Le programme présidentiel de 2017 existe. Il nous lie. Mais Emmanuel Macron a dit qu'il nous faudrait autre chose. Contrairement aux autres partis, qui ont abandonné les idées pour défendre des courants, nous aurons une chambre de débats permanente et interne. Elle ne sera pas située au siège, mais se déplacera un jour à Bordeaux, un autre à Plougastel… Le mouvement aura vocation à faire des propositions, et les conjuguera au présent. Mais il aura aussi vocation à être la vigie du gouvernement. Si les choses dérapent ou ne vont pas assez loin, on devra le dire. Pas de propagande chez nous!

En aurez-vous réellement la possibilité?
Si j'ai été élu, c'est parce que j'ai ma libre parole. Je fais partie de ceux qui disent ce qu'ils pensent à Emmanuel Macron. Et le jour où j'aurai le sentiment de ne plus pouvoir le faire, je ne serai plus utile. S'il fallait un barde pour chanter les louanges du gouvernement, je ne serais pas celui-là.

Sur les élections européennes

Comment préparerez-vous les élections européennes?
Je souhaite construire une ­démarche différente, qui partira du discours d'Emmanuel Macron à la Sorbonne sur notre ambition européenne. Je créerai autour de moi une équipe d'une dizaine de personnes pour aller visiter tous les partis républicains dans tous les pays européens, afin de pouvoir discuter sur la base des propositions de la France. Mon objectif n'est pas de trouver des accords minimaux, mais des objectifs sur 5, 10 ou 15 grandes propositions d'Emmanuel Macron pour, au lendemain des européennes, changer cette Europe. Je ne veux pas des copains, mais des alliés pour changer l'Europe.

Que répondez-vous à Alain Juppé, qui propose "un grand mouvement central" aux européennes?
J'entends autant le discours ambitieux de Daniel Cohn-Bendit que celui d'Alain Juppé. Si pour l'Europe on peut conforter le dépassement politique, je dis banco. Mais je prévois qu'en bout de course il n'y aura qu'une seule liste ambitieuse pour l'Europe. Et, face à elle, de nombreuses listes rabougries, repliées sur elles-mêmes et sur leur nombril.

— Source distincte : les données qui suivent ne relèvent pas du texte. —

(** *** The zero profile and the absence of failures *)

(** C8, amended: a constructed detector returns [{0, 0, 0}] for the
    profile of length zero; when its step is a [uint32_t] other than
    [2^32 - 1] it returns a result for every profile; and whatever the
    step, a call that does not return has stopped at a sample for which a
    division of [find_index] trapped: every access stays inside the
    vectors. *)
Theorem detect_cannot_fail (radius : Z) (c : jsCircleHoughConstraints) (ch : CircleHough) :
  jsCircleHoughCreate radius c = Returns (Some ch) →
  jsCircleHoughCalculate ch [] = Some (no_peak, set_bins ch (zero_fill (m_bins ch)))
  ∧ (safe_step (c_step_size c) →
     ∀ profile : jsProfile, ∃ r ch', jsCircleHoughCalculate ch profile = Some (r, ch'))
  ∧ (∀ profile : jsProfile,
       jsCircleHoughCalculate ch profile = None →
       ∃ p, p ∈ profile ∧ window ch p = None).
Proof.
  intros Hcreate. split; [reflexivity |]. split.
  - intros Hsafe profile. by apply (calculate_returns radius c).
  - intros profile Hnone. pose proof (create_constructed _ _ _ Hcreate) as Hch.
    pose proof (map_with_votes true ch profile (λ _, True) Hch I
                  (λ _ _ _ _ _ _ _ _ _ _ _ _ _ _ _ _ _ _, I)) as H.
    unfold jsCircleHoughCalculate, CircleHough_map in Hnone. by rewrite Hnone in H.
Qed.

(** *** Independence of earlier calls *)

Lemma set_bins_id (ch : CircleHough) : set_bins ch (m_bins ch) = ch.
Proof. by destruct ch. Qed.

Lemma set_bins_set_bins (ch : CircleHough) (bins bins' : list (list double)) :
  set_bins (set_bins ch bins) bins' = set_bins ch bins'.
Proof. done. Qed.

Lemma constructed_set_bins (ch : CircleHough) (bins : list (list double)) :
  constructed ch → shape ch bins → constructed (set_bins ch bins).
Proof. intros [] Hshape. by split. Qed.

(** [map] reads the accumulator only to overwrite it with zeros. *)
Lemma map_with_set_bins (prefilter : bool) (ch : CircleHough)
    (bins : list (list double)) (profile : jsProfile) :
  constructed ch → shape ch bins →
  map_with prefilter (set_bins ch bins) profile = map_with prefilter ch profile.
Proof.
  intros Hch Hshape. unfold map_with.
  assert (Hpoint : ∀ lower_lim upper_lim,
            map_point prefilter (set_bins ch bins) lower_lim upper_lim
            = map_point prefilter ch lower_lim upper_lim).
  { intros. cbv [map_point window vote kernel_vote set_bins
                 m_bx m_by m_cx m_cy m_dist m_radius]. reflexivity. }
  cbn [set_bins m_bins m_cx m_radius]. cbv zeta. rewrite !Hpoint.
  rewrite (zero_fill_shape ch bins Hshape), (zero_fill_shape ch _ (bins_shape ch Hch)).
  destruct (for_each _ _ _); reflexivity.
Qed.

(** Earlier calls that returned changed the accumulator only. *)
Lemma calls_state (history : list jsProfile) (ch ch_h : CircleHough) :
  constructed ch → calls ch history = Some ch_h →
  ∃ bins, ch_h = set_bins ch bins ∧ shape ch bins.
Proof.
  revert ch. induction history as [| profile history IH]; intros ch Hch.
  - intros [= <-]. exists (m_bins ch). rewrite set_bins_id.
    split; [done | apply (bins_shape ch Hch)].
  - cbn [calls]. unfold jsCircleHoughCalculate, CircleHough_map.
    pose proof (map_with_votes true ch profile (λ _, True) Hch I
                  (λ _ _ _ _ _ _ _ _ _ _ _ _ _ _ _ _ _ _, I)) as H.
    destruct (map_with true ch profile) as [[r ch'] |]; [| done].
    destruct H as (st & _ & -> & Hshape & _). cbn [mbind option_bind snd].
    intros Hcalls.
    destruct (IH (set_bins ch st.1) (constructed_set_bins ch _ Hch Hshape) Hcalls)
      as (bins & -> & Hbins).
    exists bins. done.
Qed.

(** Earlier calls return when no division traps. *)
Lemma calls_total (history : list jsProfile) (ch : CircleHough) :
  constructed ch → safe_divisor (m_cx ch) → safe_divisor (m_cy ch) →
  ∃ ch_h, calls ch history = Some ch_h.
Proof.
  revert ch. induction history as [| profile history IH]; intros ch Hch Hx Hy.
  - by exists ch.
  - cbn [calls]. unfold jsCircleHoughCalculate, CircleHough_map.
    destruct (map_with_total true ch profile (λ _, True))
      as (st & -> & Hshape & _); try done.
    cbn [mbind option_bind snd].
    apply IH; [by apply constructed_set_bins | done | done].
Qed.

(** C9: after any sequence of earlier calls on the same detector, a call
    does what the call on the fresh detector does: it returns the very
    result record and leaves the very detector, or neither call returns;
    and all these calls return when the step is a [uint32_t] other than
    [2^32 - 1]. *)
Theorem detect_is_history_independent (radius : Z) (c : jsCircleHoughConstraints)
    (ch : CircleHough) (history : list jsProfile) (profile : jsProfile) :
  jsCircleHoughCreate radius c = Returns (Some ch) →
  (safe_step (c_step_size c) →
   ∃ ch_h r ch',
     calls ch history = Some ch_h
     ∧ jsCircleHoughCalculate ch profile = Some (r, ch')
     ∧ jsCircleHoughCalculate ch_h profile = Some (r, ch'))
  ∧ (∀ ch_h, calls ch history = Some ch_h →
       jsCircleHoughCalculate ch_h profile = jsCircleHoughCalculate ch profile).
Proof.
  intros Hcreate. pose proof (create_constructed _ _ _ Hcreate) as Hch.
  assert (Hsame : ∀ ch_h, calls ch history = Some ch_h →
            jsCircleHoughCalculate ch_h profile = jsCircleHoughCalculate ch profile).
  { intros ch_h Hcalls.
    destruct (calls_state history ch ch_h Hch Hcalls) as (bins & -> & Hbins).
    unfold jsCircleHoughCalculate, CircleHough_map. by rewrite map_with_set_bins. }
  split; [| exact Hsame].
  intros Hsafe.
  destruct (new_safe radius c ch (create_new _ _ _ Hcreate) Hsafe) as [Hx Hy].
  destruct (calls_total history ch Hch Hx Hy) as [ch_h Hcalls].
  destruct (calculate_returns radius c ch profile Hcreate Hsafe) as (r & ch' & Hr).
  exists ch_h, r, ch'. split; [done |]. split; [done |].
  by rewrite (Hsame ch_h Hcalls).
Qed.

End Properties.

Lemma safe_step_100 : safe_step (c_step_size region_500).
Proof. decide_range. Qed.

(** C8 on binary64, at radius 1000 and the region of ±500. *)
Lemma detect_cannot_fail_witness :
  ∃ ch : CircleHough (DD := binary64),
    jsCircleHoughCreate 1000 region_500 = Returns (Some ch)
    ∧ jsCircleHoughCalculate ch [] = Some (no_peak, set_bins ch (zero_fill (m_bins ch)))
    ∧ (∀ profile : jsProfile, ∃ r ch', jsCircleHoughCalculate ch profile = Some (r, ch'))
    ∧ (∀ profile : jsProfile,
         jsCircleHoughCalculate ch profile = None →
         ∃ p, p ∈ profile ∧ window ch p = None).
Proof.
  eexists. split; [reflexivity |].
  destruct (detect_cannot_fail (DD := binary64) 1000 region_500 _ eq_refl)
    as (H1 & H2 & H3).
  split; [exact H1 |]. split; [exact (H2 safe_step_100) | exact H3].
Defined.

(** C9 on binary64: the four-point profile after two earlier calls. *)
Lemma detect_is_history_independent_witness :
  ∃ ch : CircleHough (DD := binary64),
    jsCircleHoughCreate 1000 region_500 = Returns (Some ch)
    ∧ (∃ ch_h r ch',
         calls ch [[point 1050 0]; four_points] = Some ch_h
         ∧ jsCircleHoughCalculate ch four_points = Some (r, ch')
         ∧ jsCircleHoughCalculate ch_h four_points = Some (r, ch'))
    ∧ (∀ ch_h, calls ch [[point 1050 0]; four_points] = Some ch_h →
         jsCircleHoughCalculate ch_h four_points = jsCircleHoughCalculate ch four_points).
Proof.
  eexists. split; [reflexivity |].
  destruct (detect_is_history_independent (DD := binary64) 1000 region_500 _
              [[point 1050 0]; four_points] four_points eq_refl) as [H1 H2].
  split; [exact (H1 safe_step_100) | exact H2].
Defined.

(** ** The peak *)

Section Peak.

Context {DD : Double} {order : OrderLaws DD}.

Local Open Scope double_scope.

Lemma peak_found_empty (ch : CircleHough) :
  constructed ch → peak_found ch (zero_fill (m_bins ch), no_peak).
Proof.
  intros Hch. left. split; [done |]. cbn [fst].
  rewrite (zero_fill_shape ch _ (bins_shape ch Hch)).
  intros y x row b [-> _]%lookup_replicate [-> _]%lookup_replicate. apply lt_irrefl.
Qed.

Lemma peak_found_deposit (ch : CircleHough) (p : jsProfileData) (y x : Z)
    (bx by' : double) (row : list double) (old : double) (st : vote_state) :
  (0 <= x < steps (m_cx ch) - 1)%Z → (0 <= y < steps (m_cy ch) - 1)%Z →
  m_bx ch !! Z.to_nat x = Some bx → m_by ch !! Z.to_nat y = Some by' →
  st.1 !! Z.to_nat y = Some row →
  peak_found ch st → peak_found ch (deposit ch p y x bx by' row old st).
Proof.
  intros Hx Hy Hbx Hby Hrow Hpeak. unfold peak_found, deposit. cbv zeta. cbn [fst snd].
  destruct (weight st.2 <? old + _) eqn:Hcmp.
  - right. cbn [weight res_x res_y]. split.
    + destruct Hpeak as [[Hinit _] | [Hpos _]].
      * by rewrite Hinit in Hcmp.
      * by apply (lt_trans _ _ _ Hpos Hcmp).
    + exists x, y. repeat (split; [lia |]). unfold center, vec_at.
      destruct (Z.ltb_spec x 0); [lia |]. destruct (Z.ltb_spec y 0); [lia |].
      by rewrite Hbx, Hby.
  - destruct Hpeak as [[Hinit Hbins] | Hpos]; [left | by right].
    split; [done |]. intros y1 x1 row1 b1 Hrow1 Hb1.
    destruct (deposit_lookup _ _ _ _ _ _ _ _ _ Hrow Hrow1 Hb1)
      as [(_ & _ & ->) | (_ & row' & Hrow' & Hb')].
    + by rewrite Hinit in Hcmp.
    + by apply (Hbins y1 x1 row' b1).
Qed.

Et sur le choix des candidats?
Il y aura des exigences sur l'éthique des personnes, bien sûr, sur leur engagement, sur leur ambition ­européenne. Il faut rechercher ceux qui ont de la passion, de l'envie, des idées. Des pépites.

Sur les municipales de 2020, et Emmanuel Macron en 2022

Comment allez-vous procéder pour constituer des listes en vue des municipales de 2020?
On ne va présenter 36.000 listes dans 36.000 communes! Il y a des endroits où nous présenterons des listes LREM, avec des gens nouveaux ; et d'autres endroits o des équipes sortantes sont légitimes à vouloir travailler avec nous, et réciproquement. Je refuse de m'enfermer dans une posture, d'expliquer que tous ceux élus avec le PS ou LR sont nuls ou incompétents. Si les sortants ont un bilan, on l'évalue. S'ils n'ont pas de bilan, on proposera une nouvelle politique.

Au fond, En marche sert-il à autre chose qu'à préparer la réélection d'Emmanuel Macron en 2022?
Il lui appartiendra de décider s'il est candidat ou pas.

En doutez-vous vraiment?
Le moteur d'Emmanuel Macron n'est pas sa réélection. Je le connais assez pour savoir que, contrairement à tous les autres présidents, s'il a le sentiment qu'il a suffisamment transformé le pays, il peut parfaitement dire qu'il ne se représentera pas. Je ne sais pas si c'est le plus probable. Ce qui est certain, c'est que la réussite d'Emmanuel Macron est essentielle pour éviter que demain amène la victoire des populistes.